Overexpression of non-RNA-binding KSRP polypeptide impairs ARE-directed mRNA decay. (A) HeLa-TO cells were transfected with vectors expressing different FLAG-tagged KSRP polypeptides. Cytoplasmic extracts were prepared and incubated with ³²P-labeled ARE^tnf RNA, and UV cross-linking assays were performed. The UV cross-linking reactions were immunoprecipitated with anti-FLAG agarose (lanes 2, 4, 6, 8, 10, and 12), and precipitates were analyzed by sodium dodecyl sulfate-polyacrylamide gel electrophoresis and autoradiography (top panel). A portion (25%) of each UV cross-linking reaction was loaded onto lanes 1, 3, 5, 7, 9, and 11. The immunoprecipitates were also analyzed by anti-FLAG immunoblotting (bottom panel). (B) HeLa-TO cells were transfected with constructs expressing FLAG-tagged KSRP polypeptides. Cell extracts were subjected to anti-FLAG immunoprecipitation. The precipitates were analyzed by anti-RRP4 or anti-FLAG immunoblotting. A 5% extract used for immunoprecipitation reactions was also analyzed. The asterisk indicates the heavy chain of anti-FLAG immunoglobulin G. (C and D) The decay of GB-ARE^tnf (C) and GB-ARE^fos (D) mRNAs in HeLa-TO cells expressing various KSRP polypeptides was analyzed. Signals of GB-ARE^tnf and GB-ARE^fos mRNAs were quantitated and normalized with that of GB-GAPDH. The calculated half-lives (n = 3) are indicated as mean values ± standard deviations.
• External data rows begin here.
(** * Viper Duel: room lifecycle, game start-up and settlement hand-off

    A shallow embedding of the server of the two-player snake duel:
    - [Engine]: the game module ([game-init.js], re-exported by [snake.js]),
      together with the per-tick simulation the handlers drive;
    - [Rooms]: the room registry the handlers talk to;
    - [Settlement]: close allocations of an app session;
    - [Handlers]: the WebSocket game handlers ([websocket/handlers/game.js])
      as state transformers over the server's mutable state.

    JavaScript objects become records, [Map]s become [gmap]s, [null] and
    [undefined] become [None], a thrown exception becomes an explicit
    outcome, and module-level mutable state is threaded explicitly. *)

From Stdlib Require Import ZArith QArith Lia.
From stdpp Require Import gmap strings list fin_maps.

Local Open Scope string_scope.
Local Open Scope list_scope.
Local Open Scope Z_scope.

(** ** The game module *)

Module Engine.

(** *** Constants ([game-constants.js])

    Modelled from the spec: the constants file is not part of the sources;
    the values are the ones the header of [snake.js] and the game README
    state (20x20 grid, three initial segments, three food items). *)
Definition GRID_WIDTH : Z := 20.
Definition GRID_HEIGHT : Z := 20.
Definition INITIAL_SNAKE_LENGTH : Z := 3.
Definition MIN_FOOD_COUNT : nat := 3.

Inductive Direction := UP | DOWN | LEFT | RIGHT.

#[global] Instance Direction_eq_dec : EqDecision Direction.
Proof. solve_decision. Defined.

Record Position := { x : Z; y : Z }.

#[global] Instance Position_eq_dec : EqDecision Position.
Proof. solve_decision. Defined.

(** A snake as [createInitialSnake] builds it.  The object literal has no
    [nextDirection] property, so a fresh snake has none queued. *)
Record Snake := {
  body : list Position;
  direction : Direction;
  nextDirection : option Direction;
  alive : bool;
  score : Z
}.

(** The two-slot objects [{ player1: ..., player2: ... }]. *)
Record PerPlayer (A : Type) := { player1 : A; player2 : A }.
Arguments player1 {A} _.
Arguments player2 {A} _.

Record GameState := {
  snakes : PerPlayer Snake;
  food : list Position;
  winner : option string;
  isGameOver : bool;
  players : PerPlayer string;
  gameTime : Z
}.

(** The cell pushed at iteration [i] of the loop of [createInitialSnake]. *)
Definition segment (startX startY : Z) (d : Direction) (i : Z) : Position :=
  match d with
  | RIGHT => {| x := startX - i; y := startY |}
  | LEFT => {| x := startX + i; y := startY |}
  | DOWN => {| x := startX; y := startY - i |}
  | UP => {| x := startX; y := startY + i |}
  end.

(** JavaScript numbers are doubles: [startX - i] and the like are the exact
    integers of the model as long as the start coordinates are integers
    within [safeStart] of zero, as the ones [createGame] passes are. *)
Definition safeStart : Z := 2 ^ 53 - 2.

(** [for (let i = 0; i < INITIAL_SNAKE_LENGTH; i++) body.push(...)]:
    [n] counts the iterations left, [i] is the loop variable. *)

Fixpoint pushSegments (n : nat) (i : Z) (startX startY : Z) (d : Direction)
    (acc : list Position) : list Position :=
  match n with
  | O => acc
  | S n' => pushSegments n' (i + 1) startX startY d (acc ++ [segment startX startY d i])
  end.

Definition createInitialSnake (startX startY : Z) (d : Direction) : Snake :=
  {| body := pushSegments (Z.to_nat INITIAL_SNAKE_LENGTH) 0 startX startY d [];
     direction := d;
     nextDirection := None;
     alive := true;
     score := 0 |}.

(** Modelled from the spec: [spawnFood] lives in [game-food.js], which is
    not part of the sources.  Its random choice is an oracle: the stream of
    raw draws the successive calls consume. *)
Definition Rng := nat -> nat.

Definition drop_draws (k : nat) (r : Rng) : Rng := fun n => r (k + n)%nat.

Definition spawnFood (r : Rng) : Position * Rng :=
  ({| x := Z.of_nat (r 0%nat) `mod` GRID_WIDTH;
      y := Z.of_nat (r 1%nat) `mod` GRID_HEIGHT |}, drop_draws 2 r).

(** [ethers.getAddress]: the checksummed form of an address, or an
    exception ([None]) when the string is not a valid address. *)
Class Ethers := { getAddress : string -> option string }.

(** [createGame].  The two [getAddress] calls run first and either may
    throw; the three [spawnFood] calls are evaluated left to right. *)
Definition createGame `{Ethers} (hostEoa guestEoa : string) (r : Rng)
    : option (GameState * Rng) :=
  match getAddress hostEoa with
  | None => None
  | Some formattedHostEoa =>
    match getAddress guestEoa with
    | None => None
    | Some formattedGuestEoa =>
      let '(f1, r1) := spawnFood r in
      let '(f2, r2) := spawnFood r1 in
      let '(f3, r3) := spawnFood r2 in
      Some ({| snakes := {| player1 := createInitialSnake 3 3 RIGHT;
                            player2 := createInitialSnake (GRID_WIDTH - 4) (GRID_HEIGHT - 4) LEFT |};
               food := [f1; f2; f3];
               winner := None;
               isGameOver := false;
               players := {| player1 := formattedHostEoa; player2 := formattedGuestEoa |};
               gameTime := 0 |}, r3)
    end
  end.

(** *** The tick ([game-movement.js], [game-food.js])

    Modelled from the spec: the movement and food modules are not part of
    the sources.  The definitions below follow the seven steps of the
    Simulation Engine's [advance] operation and the snippets of the game
    README (wraparound, self and other-snake collision, food lookup). *)

(** Screen coordinates: [createInitialSnake] lays the body of a snake heading
    RIGHT towards smaller [x] and of one heading DOWN towards smaller [y]. *)
Definition unitVector (d : Direction) : Z * Z :=
  match d with
  | UP => (0, -1)
  | DOWN => (0, 1)
  | LEFT => (-1, 0)
  | RIGHT => (1, 0)
  end.

Definition opposite (d : Direction) : Direction :=
  match d with
  | UP => DOWN
  | DOWN => UP
  | LEFT => RIGHT
  | RIGHT => LEFT
  end.

(** [newX = (newX + GRID_WIDTH) % GRID_WIDTH]; JavaScript's [%] takes the
    sign of the dividend, which is [Z.rem]. *)
Definition calculateNewHead (head : Position) (d : Direction) : Position :=
  let newX := x head + fst (unitVector d) in
  let newY := y head + snd (unitVector d) in
  {| x := Z.rem (newX + GRID_WIDTH) GRID_WIDTH;
     y := Z.rem (newY + GRID_HEIGHT) GRID_HEIGHT |}.

(** [snake.body.slice(1).some(segment => segment is the head)]. *)
Definition checkSelfCollision (s : Snake) : bool :=
  match body s with
  | [] => false
  | head :: rest => bool_decide (head ∈ rest)
  end.

(** [otherSnake.body.some(segment => segment is the head)]. *)
Definition checkOtherSnakeCollision (s other : Snake) : bool :=
  match body s with
  | [] => false
  | head :: _ => bool_decide (head ∈ body other)
  end.

Definition checkFoodCollision (head : Position) (fd : list Position) : bool :=
  bool_decide (head ∈ fd).

(** Removes the first occurrence, as [food.splice(foodIndex, 1)] does. *)
Fixpoint removeFood (p : Position) (fd : list Position) : list Position :=
  match fd with
  | [] => []
  | q :: rest => if decide (q = p) then rest else q :: removeFood p rest
  end.

(** Step 1: an alive actor's heading becomes its queued heading, whatever
    the two are. *)
Definition applyNextDirection (s : Snake) : Snake :=
  if alive s then
    match nextDirection s with
    | Some d =>
        {| body := body s; direction := d; nextDirection := nextDirection s;
           alive := alive s; score := score s |}
    | None => s
    end
  else s.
IP, immunoprecipitate; IgG, immunoglobulin G; Dox, doxycycline.

FIG. 6.

Tethering of KSRP targets HIV-1 mRNAs for degradation and dramatically inhibits viral replication. (A) 293T cells were transfected with an HIV-1 proviral DNA, a construct expressing a truncated HIV-1 mRNA (in which most of the sequences [nucleotides 715 to 8887], including the RRE, are deleted), and constructs expressing Rev, KSRP, or Rev-KSRP. Cytoplasmic levels of HIV-1 mRNAs (labeled 9-kb, 4-kb, and 2-kb) and control mRNA (labeled control) were analyzed by Northern blotting with a probe against the U3 sequences. (B) Levels of cytoplasmic 9-, 4-, and 2-kb mRNAs were quantitated and normalized to levels of control mRNA. (C) Nuclear RNA was isolated and analyzed by Northern blotting as described for panel A. (D) Levels of nuclear 9-, 4-, and 2-kb mRNAs were quantitated. (E) Cytoplasmic levels of HIV-1 mRNAs and control mRNA were analyzed by Northern blotting with cells cotransfected with pcDNA or constructs expressing Rev or Rev-GFP. (F) Levels of 9-, 4-, and 2-kb mRNAs were quantitated and normalized to levels of control mRNA. (G) Cytoplasmic levels of HIV-1 mRNAs and control mRNA were analyzed by Northern blotting with cells cotransfected with pcDNA or a construct expressing Rev-KH_1-4. (H) Levels of 9-, 4-, and 2-kb mRNAs were quantitated and normalized to levels of control mRNA. (I) Expression of transfected proteins was analyzed by anti-Xpress immunoblotting. (J) Supernatants withdrawn from transfected cells were analyzed for viral infectivity and p24 antigen levels. For all bar graphs, the levels of each class of HIV-1 mRNA in cells transfected with pcDNA are set at 100 and mean values with standard deviations (error bars) are shown.